YOUR GOAL: Using the listing below, report each line holding the string "assert".

[GIVEN DATA Boundary: Start]

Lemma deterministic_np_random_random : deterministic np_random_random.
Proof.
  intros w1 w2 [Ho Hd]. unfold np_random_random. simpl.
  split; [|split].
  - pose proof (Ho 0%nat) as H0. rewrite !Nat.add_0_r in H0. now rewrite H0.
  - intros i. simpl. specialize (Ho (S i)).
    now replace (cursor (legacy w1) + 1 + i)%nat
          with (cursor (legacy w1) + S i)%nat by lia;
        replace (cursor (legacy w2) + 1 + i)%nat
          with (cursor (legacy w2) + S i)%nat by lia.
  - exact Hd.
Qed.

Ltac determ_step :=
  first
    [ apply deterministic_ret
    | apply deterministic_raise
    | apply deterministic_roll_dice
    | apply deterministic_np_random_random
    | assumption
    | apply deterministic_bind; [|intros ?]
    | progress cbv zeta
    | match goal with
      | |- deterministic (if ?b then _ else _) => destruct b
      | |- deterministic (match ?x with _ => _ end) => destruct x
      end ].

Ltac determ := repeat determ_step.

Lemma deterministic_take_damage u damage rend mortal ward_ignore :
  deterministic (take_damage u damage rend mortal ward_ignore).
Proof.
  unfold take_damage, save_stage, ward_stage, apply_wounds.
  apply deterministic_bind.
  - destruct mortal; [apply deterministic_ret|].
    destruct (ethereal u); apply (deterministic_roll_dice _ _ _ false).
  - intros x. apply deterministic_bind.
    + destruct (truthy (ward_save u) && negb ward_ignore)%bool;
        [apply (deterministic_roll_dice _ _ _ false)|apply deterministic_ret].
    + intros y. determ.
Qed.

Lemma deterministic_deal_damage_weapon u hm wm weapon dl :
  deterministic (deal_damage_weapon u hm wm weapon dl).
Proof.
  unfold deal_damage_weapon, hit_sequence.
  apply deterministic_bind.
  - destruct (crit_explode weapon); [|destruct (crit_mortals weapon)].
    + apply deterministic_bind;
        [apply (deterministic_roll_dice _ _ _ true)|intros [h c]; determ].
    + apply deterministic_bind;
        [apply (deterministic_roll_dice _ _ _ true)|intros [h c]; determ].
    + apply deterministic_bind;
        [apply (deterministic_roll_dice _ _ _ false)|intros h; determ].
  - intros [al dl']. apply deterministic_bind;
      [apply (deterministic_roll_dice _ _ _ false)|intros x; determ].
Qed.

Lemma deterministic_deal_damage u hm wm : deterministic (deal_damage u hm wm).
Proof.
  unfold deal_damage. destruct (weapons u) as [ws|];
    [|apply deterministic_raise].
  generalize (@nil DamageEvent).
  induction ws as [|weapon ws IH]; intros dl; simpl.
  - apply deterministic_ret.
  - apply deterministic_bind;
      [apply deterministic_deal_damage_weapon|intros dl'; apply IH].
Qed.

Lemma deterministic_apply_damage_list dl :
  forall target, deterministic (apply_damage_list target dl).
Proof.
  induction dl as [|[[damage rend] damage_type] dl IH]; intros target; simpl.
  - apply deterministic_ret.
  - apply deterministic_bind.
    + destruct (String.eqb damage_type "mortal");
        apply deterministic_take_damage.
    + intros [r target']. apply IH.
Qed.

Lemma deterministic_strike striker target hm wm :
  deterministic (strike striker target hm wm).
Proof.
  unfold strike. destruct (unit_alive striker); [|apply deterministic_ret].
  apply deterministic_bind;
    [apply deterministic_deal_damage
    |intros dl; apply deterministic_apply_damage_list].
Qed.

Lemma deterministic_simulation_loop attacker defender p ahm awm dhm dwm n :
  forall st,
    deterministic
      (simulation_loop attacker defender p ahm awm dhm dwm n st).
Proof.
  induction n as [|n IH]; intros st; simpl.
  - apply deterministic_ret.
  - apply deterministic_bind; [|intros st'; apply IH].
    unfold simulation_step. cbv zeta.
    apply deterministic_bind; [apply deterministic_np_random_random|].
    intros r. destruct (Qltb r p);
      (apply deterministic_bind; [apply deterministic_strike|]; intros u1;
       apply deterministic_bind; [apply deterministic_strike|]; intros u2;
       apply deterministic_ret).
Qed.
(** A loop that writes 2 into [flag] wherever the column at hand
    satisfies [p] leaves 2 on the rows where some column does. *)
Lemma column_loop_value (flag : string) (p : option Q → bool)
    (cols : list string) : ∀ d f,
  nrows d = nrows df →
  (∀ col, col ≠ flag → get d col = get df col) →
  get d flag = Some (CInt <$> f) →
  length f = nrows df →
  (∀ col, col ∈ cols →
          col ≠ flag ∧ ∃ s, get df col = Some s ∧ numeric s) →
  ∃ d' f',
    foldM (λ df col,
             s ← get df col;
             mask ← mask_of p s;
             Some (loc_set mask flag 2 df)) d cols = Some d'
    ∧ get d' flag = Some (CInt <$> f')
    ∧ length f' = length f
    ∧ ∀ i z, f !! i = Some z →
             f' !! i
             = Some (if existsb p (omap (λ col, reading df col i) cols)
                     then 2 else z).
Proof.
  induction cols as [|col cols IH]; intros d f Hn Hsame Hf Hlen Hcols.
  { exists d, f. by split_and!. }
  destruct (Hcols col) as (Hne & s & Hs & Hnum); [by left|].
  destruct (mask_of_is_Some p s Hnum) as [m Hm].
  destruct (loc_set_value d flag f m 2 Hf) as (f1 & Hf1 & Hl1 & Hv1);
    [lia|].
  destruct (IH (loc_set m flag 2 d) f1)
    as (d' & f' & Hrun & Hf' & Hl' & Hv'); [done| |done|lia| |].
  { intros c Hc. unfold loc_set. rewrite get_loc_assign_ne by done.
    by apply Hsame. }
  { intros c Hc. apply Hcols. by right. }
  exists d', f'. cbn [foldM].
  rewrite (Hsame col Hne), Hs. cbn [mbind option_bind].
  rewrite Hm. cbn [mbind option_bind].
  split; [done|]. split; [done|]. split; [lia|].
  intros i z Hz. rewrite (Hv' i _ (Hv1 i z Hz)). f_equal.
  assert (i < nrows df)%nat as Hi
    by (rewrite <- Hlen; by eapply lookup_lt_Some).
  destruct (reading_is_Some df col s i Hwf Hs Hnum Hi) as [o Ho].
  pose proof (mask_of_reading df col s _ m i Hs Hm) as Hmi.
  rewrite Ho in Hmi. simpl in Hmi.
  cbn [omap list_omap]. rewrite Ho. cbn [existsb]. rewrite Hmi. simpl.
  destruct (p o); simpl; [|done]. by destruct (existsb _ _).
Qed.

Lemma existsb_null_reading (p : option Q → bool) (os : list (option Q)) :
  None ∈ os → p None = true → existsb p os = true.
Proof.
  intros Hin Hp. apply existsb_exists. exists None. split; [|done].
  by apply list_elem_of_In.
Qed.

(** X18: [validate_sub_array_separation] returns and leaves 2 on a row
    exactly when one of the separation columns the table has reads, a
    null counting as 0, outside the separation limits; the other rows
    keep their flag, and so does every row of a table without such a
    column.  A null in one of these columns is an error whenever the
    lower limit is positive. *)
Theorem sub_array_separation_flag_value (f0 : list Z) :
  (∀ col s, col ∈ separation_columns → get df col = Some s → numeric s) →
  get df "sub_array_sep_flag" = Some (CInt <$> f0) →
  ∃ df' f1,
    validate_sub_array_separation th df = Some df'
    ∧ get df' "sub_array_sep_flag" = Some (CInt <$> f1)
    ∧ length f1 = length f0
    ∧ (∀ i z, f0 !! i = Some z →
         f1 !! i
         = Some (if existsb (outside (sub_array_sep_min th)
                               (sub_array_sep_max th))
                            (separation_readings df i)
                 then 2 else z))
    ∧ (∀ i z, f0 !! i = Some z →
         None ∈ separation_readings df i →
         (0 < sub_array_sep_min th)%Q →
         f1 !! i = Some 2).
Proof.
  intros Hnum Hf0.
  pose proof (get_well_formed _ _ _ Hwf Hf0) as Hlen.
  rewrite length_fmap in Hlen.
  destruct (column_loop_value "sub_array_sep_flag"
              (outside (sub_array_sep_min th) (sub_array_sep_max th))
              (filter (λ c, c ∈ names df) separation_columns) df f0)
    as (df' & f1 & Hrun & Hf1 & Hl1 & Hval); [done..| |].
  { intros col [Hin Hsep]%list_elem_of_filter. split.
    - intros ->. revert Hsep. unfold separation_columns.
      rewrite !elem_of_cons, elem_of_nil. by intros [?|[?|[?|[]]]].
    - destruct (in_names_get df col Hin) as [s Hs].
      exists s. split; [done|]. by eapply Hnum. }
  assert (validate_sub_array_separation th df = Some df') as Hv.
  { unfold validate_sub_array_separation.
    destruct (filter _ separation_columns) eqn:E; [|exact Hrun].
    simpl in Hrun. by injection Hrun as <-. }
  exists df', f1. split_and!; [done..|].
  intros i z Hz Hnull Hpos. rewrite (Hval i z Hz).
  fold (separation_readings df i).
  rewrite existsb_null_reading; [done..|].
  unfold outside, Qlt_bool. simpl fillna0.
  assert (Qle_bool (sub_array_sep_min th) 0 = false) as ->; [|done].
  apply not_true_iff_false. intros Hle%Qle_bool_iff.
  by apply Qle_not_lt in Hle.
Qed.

[GIVEN DATA Boundary: End]

RESPONSE BOX:
  assert (i < nrows df)%nat as Hi
  assert (validate_sub_array_separation th df = Some df') as Hv.
  assert (Qle_bool (sub_array_sep_min th) 0 = false) as ->; [|done].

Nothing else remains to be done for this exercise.